(** * ComponentFocusManager: a shallow embedding and its verified properties

    The development models the class [ComponentFocusManager] of
    [packages/react-query-component-focus/src/componentFocusManager.ts].

    - JavaScript objects that the manager shares by reference (the
      per-component state objects captured by unsubscribe closures) live in
      an explicit object store, addressed by natural numbers.
    - The [#components] map is a JavaScript [Map]: an insertion-ordered
      association list with unique keys.  The two observer maps are never
      iterated, they are finite maps.
    - Every call that leaves the manager (console, listener callbacks, the
      query client, observer construction and disconnection) is recorded,
      in order, in a trace of events.
    - Listener callbacks and query clients are opaque identities; a callback
      that re-enters the manager while it is being notified is outside the
      model.
    - Of the host, the model keeps the pointer listeners attached to
      elements; what the host reports to a callback (intersection entries,
      removed nodes, the bounding rectangle against the viewport, the
      visibility state) is an argument of that callback. *)

From stdpp Require Import base option list gmap strings.

Set Default Proof Using "Type".

(** ** JavaScript data *)

(** Component keys are strings; listeners and query clients are objects,
    told apart by their identity. *)
Abbreviation ComponentKey := string.
Abbreviation ComponentListener := nat.
Abbreviation QueryClient := nat.

(** An optional property of an object literal: [None] when the object has no
    such own property, [Some None] when the property is present and holds
    [undefined], [Some (Some v)] when it holds [v]. *)
Definition Optional (A : Type) : Type := option (option A).

(** Reading [o.p]: a missing property reads as [undefined]. *)
Definition read {A} (p : Optional A) : option A :=
  match p with Some v => v | None => None end.

(** Truthiness of a boolean-or-undefined value. *)
Definition truthy (v : option bool) : bool :=
  match v with Some true => true | _ => false end.

(** One property of [{...base, ...top}]. *)
Definition over {A} (base top : Optional A) : Optional A :=
  match top with Some v => Some v | None => base end.

Inductive FilterValue :=
| FString (s : string)
| FBool (b : bool)
| FOpaque (n : nat).

(** [InvalidateQueryFilters | RefetchQueryFilters]: an object with string
    property names. *)
Abbreviation QueryFilters := (gmap string FilterValue).

Record ComponentFocusManagerOptions := {
  refetchOnFocus : Optional bool;
  invalidateOnFocus : Optional bool;
  resetOnFocus : Optional bool;
  forceRefetch : Optional bool;
  queryFilters : Optional QueryFilters }.

(** The empty object literal. *)
Definition noOptions : ComponentFocusManagerOptions :=
  {| refetchOnFocus := None; invalidateOnFocus := None; resetOnFocus := None;
     forceRefetch := None; queryFilters := None |}.

(** [{...a, ...b}] on option objects. *)
Definition spread (a b : ComponentFocusManagerOptions) : ComponentFocusManagerOptions :=
  {| refetchOnFocus := over (refetchOnFocus a) (refetchOnFocus b);
     invalidateOnFocus := over (invalidateOnFocus a) (invalidateOnFocus b);
     resetOnFocus := over (resetOnFocus a) (resetOnFocus b);
     forceRefetch := over (forceRefetch a) (forceRefetch b);
     queryFilters := over (queryFilters a) (queryFilters b) |}.

(** Spreading [undefined] contributes no property. *)
Definition orEmpty (o : option ComponentFocusManagerOptions) : ComponentFocusManagerOptions :=
  default noOptions o.

Definition spreadFilters (f : option QueryFilters) : QueryFilters := default ∅ f.

(** The literal the constructor spreads its argument over. *)
Definition defaultOptions : ComponentFocusManagerOptions :=
  {| refetchOnFocus := Some (Some true);
     invalidateOnFocus := Some (Some true);
     resetOnFocus := Some (Some false);
     forceRefetch := Some (Some true);
     queryFilters := None |}.

Record ComponentFocusState := {
  focused : bool;
  queryClient : option QueryClient;
  listeners : list ComponentListener;
  options : option ComponentFocusManagerOptions }.

Definition withFocused (b : bool) (c : ComponentFocusState) : ComponentFocusState :=
  {| focused := b; queryClient := queryClient c; listeners := listeners c;
     options := options c |}.

Definition withQueryClient (q : option QueryClient) (c : ComponentFocusState) :=
  {| focused := focused c; queryClient := q; listeners := listeners c;
     options := options c |}.

Definition withListeners (ls : list ComponentListener) (c : ComponentFocusState) :=
  {| focused := focused c; queryClient := queryClient c; listeners := ls;
     options := options c |}.

Definition withOptions (o : option ComponentFocusManagerOptions) (c : ComponentFocusState) :=
  {| focused := focused c; queryClient := queryClient c; listeners := listeners c;
     options := o |}.

(** ** [Set] and [Map] with insertion order *)

Module JsSet.
(** [Set.prototype.add]: a member keeps its place, a new one goes last. *)
Definition add (x : nat) (s : list nat) : list nat :=
  if decide (x ∈ s) then s else s ++ [x].

(** [Set.prototype.delete]. *)
Definition delete (x : nat) (s : list nat) : list nat :=
  filter (λ y, y ≠ x) s.
End JsSet.

Module JsMap.
Section Ops.
Context {V : Type}.

Fixpoint get (k : string) (m : list (string * V)) : option V :=
  match m with
  | [] => None
  | (k', v) :: r => if decide (k' = k) then Some v else get k r
  end.

(** [Map.prototype.set]: an existing key keeps its place. *)
Fixpoint set (k : string) (v : V) (m : list (string * V)) : list (string * V) :=
  match m with
  | [] => [(k, v)]
  | (k', v') :: r =>
      if decide (k' = k) then (k, v) :: r else (k', v') :: set k v r
  end.

(** [Map.prototype.delete]. *)
Definition delete (k : string) (m : list (string * V)) : list (string * V) :=
  filter (λ kv, kv.1 ≠ k) m.

(** [Map.prototype.keys], in insertion order. *)
Definition keys (m : list (string * V)) : list string := m.*1.
End Ops.
End JsMap.

(** ** The host environment *)

Record HTMLElement := {
  elementId : nat;
  parentElement : option nat }.

Inductive PointerEvent := MouseEnter | MouseLeave.

Global Instance PointerEvent_eq_dec : EqDecision PointerEvent.
Proof. solve_decision. Defined.

(** An entry of an element's event-listener list. *)
Record PointerListener := {
  pl_element : nat;
  pl_type : PointerEvent;
  pl_handler : nat;
  pl_key : ComponentKey }.

Inductive Event :=
| ConsoleWarn (msg : string)
| ListenerCall (l : ComponentListener) (isFocused : bool)
| ResetQueries (qc : QueryClient) (filters : option QueryFilters)
| InvalidateQueries (qc : QueryClient) (filters : QueryFilters)
| RefetchQueries (qc : QueryClient) (filters : QueryFilters)
| IntersectionObserve (observer element : nat)
| IntersectionDisconnect (observer : nat)
| MutationObserve (observer parent : nat)
| MutationDisconnect (observer : nat).

(** ** The manager and everything it can reach *)

Record State := {
  components : list (ComponentKey * nat);
  globalFocused : bool;
  intersectionObservers : gmap ComponentKey nat;
  mutationObservers : gmap ComponentKey nat;
  managerOptions : ComponentFocusManagerOptions;
  (** [#globalCleanup] is not [null]: the three global handlers are attached. *)
  globalCleanup : bool;
  (** the object store: component state objects by address *)
  heap : gmap nat ComponentFocusState;
  (** pointer listeners attached to elements *)
  pointerListeners : list PointerListener;
  (** next unused object identity *)
  nextId : nat }.

(** ** A state and trace monad *)

Definition M (A : Type) : Type := State → A * State * list Event.

Definition ret {A} (a : A) : M A := λ s, (a, s, []).

Definition bind {A B} (m : M A) (f : A → M B) : M B := λ s,
  let '(a, s1, t1) := m s in
  let '(b, s2, t2) := f a s1 in
  (b, s2, t1 ++ t2).

Declare Scope m_scope.
Delimit Scope m_scope with M.
Notation "x <- m ;; k" := (bind m (λ x, k))
  (at level 100, m at next level, right associativity) : m_scope.
Notation "m ;; k" := (bind m (λ _, k))
  (at level 100, right associativity) : m_scope.
Local Open Scope m_scope.

Definition get : M State := λ s, (s, s, []).
Definition modify (f : State → State) : M unit := λ s, (tt, f s, []).
Definition emit (e : Event) : M unit := λ s, (tt, s, [e]).

Definition value {A} (r : A * State * list Event) : A := r.1.1.
Definition state {A} (r : A * State * list Event) : State := r.1.2.
Definition trace {A} (r : A * State * list Event) : list Event := r.2.

Fixpoint forEach {A} (f : A → M unit) (l : list A) : M unit :=
  match l with
  | [] => ret tt
  | x :: r => f x ;; forEach f r
  end.

(** Field updates of the manager. *)
Definition setComponents (c : list (ComponentKey * nat)) (s : State) : State :=
  {| components := c; globalFocused := globalFocused s;
     intersectionObservers := intersectionObservers s;
     mutationObservers := mutationObservers s;
     managerOptions := managerOptions s; globalCleanup := globalCleanup s;
     heap := heap s; pointerListeners := pointerListeners s; nextId := nextId s |}.

Definition setGlobalFocused (b : bool) (s : State) : State :=
  {| components := components s; globalFocused := b;
     intersectionObservers := intersectionObservers s;
     mutationObservers := mutationObservers s;
     managerOptions := managerOptions s; globalCleanup := globalCleanup s;
     heap := heap s; pointerListeners := pointerListeners s; nextId := nextId s |}.

Definition setIntersectionObservers (m : gmap ComponentKey nat) (s : State) : State :=
  {| components := components s; globalFocused := globalFocused s;
     intersectionObservers := m;
     mutationObservers := mutationObservers s;
     managerOptions := managerOptions s; globalCleanup := globalCleanup s;
     heap := heap s; pointerListeners := pointerListeners s; nextId := nextId s |}.

Definition setMutationObservers (m : gmap ComponentKey nat) (s : State) : State :=
  {| components := components s; globalFocused := globalFocused s;
     intersectionObservers := intersectionObservers s;
     mutationObservers := m;
     managerOptions := managerOptions s; globalCleanup := globalCleanup s;
     heap := heap s; pointerListeners := pointerListeners s; nextId := nextId s |}.

Definition setGlobalCleanup (b : bool) (s : State) : State :=
  {| components := components s; globalFocused := globalFocused s;
     intersectionObservers := intersectionObservers s;
     mutationObservers := mutationObservers s;
     managerOptions := managerOptions s; globalCleanup := b;
     heap := heap s; pointerListeners := pointerListeners s; nextId := nextId s |}.

Definition setHeap (h : gmap nat ComponentFocusState) (s : State) : State :=
  {| components := components s; globalFocused := globalFocused s;
     intersectionObservers := intersectionObservers s;
     mutationObservers := mutationObservers s;
     managerOptions := managerOptions s; globalCleanup := globalCleanup s;
     heap := h; pointerListeners := pointerListeners s; nextId := nextId s |}.

Definition setPointerListeners (p : list PointerListener) (s : State) : State :=
  {| components := components s; globalFocused := globalFocused s;
     intersectionObservers := intersectionObservers s;
     mutationObservers := mutationObservers s;
     managerOptions := managerOptions s; globalCleanup := globalCleanup s;
     heap := heap s; pointerListeners := p; nextId := nextId s |}.

Definition setNextId (n : nat) (s : State) : State :=
  {| components := components s; globalFocused := globalFocused s;
     intersectionObservers := intersectionObservers s;
     mutationObservers := mutationObservers s;
     managerOptions := managerOptions s; globalCleanup := globalCleanup s;
     heap := heap s; pointerListeners := pointerListeners s; nextId := n |}.

(** A new object identity. *)
Definition fresh : M nat := λ s, (nextId s, setNextId (S (nextId s)) s, []).

(** Mutating a field of the object at address [a]. *)
Definition mutate (a : nat) (f : ComponentFocusState → ComponentFocusState) : M unit :=
  modify (λ s, setHeap (alter f a (heap s)) s).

━━━━━━

**Goal of the exercise**
Count up the lines above in which the word "host" appears, and give nothing but that count.

**Final answer**
3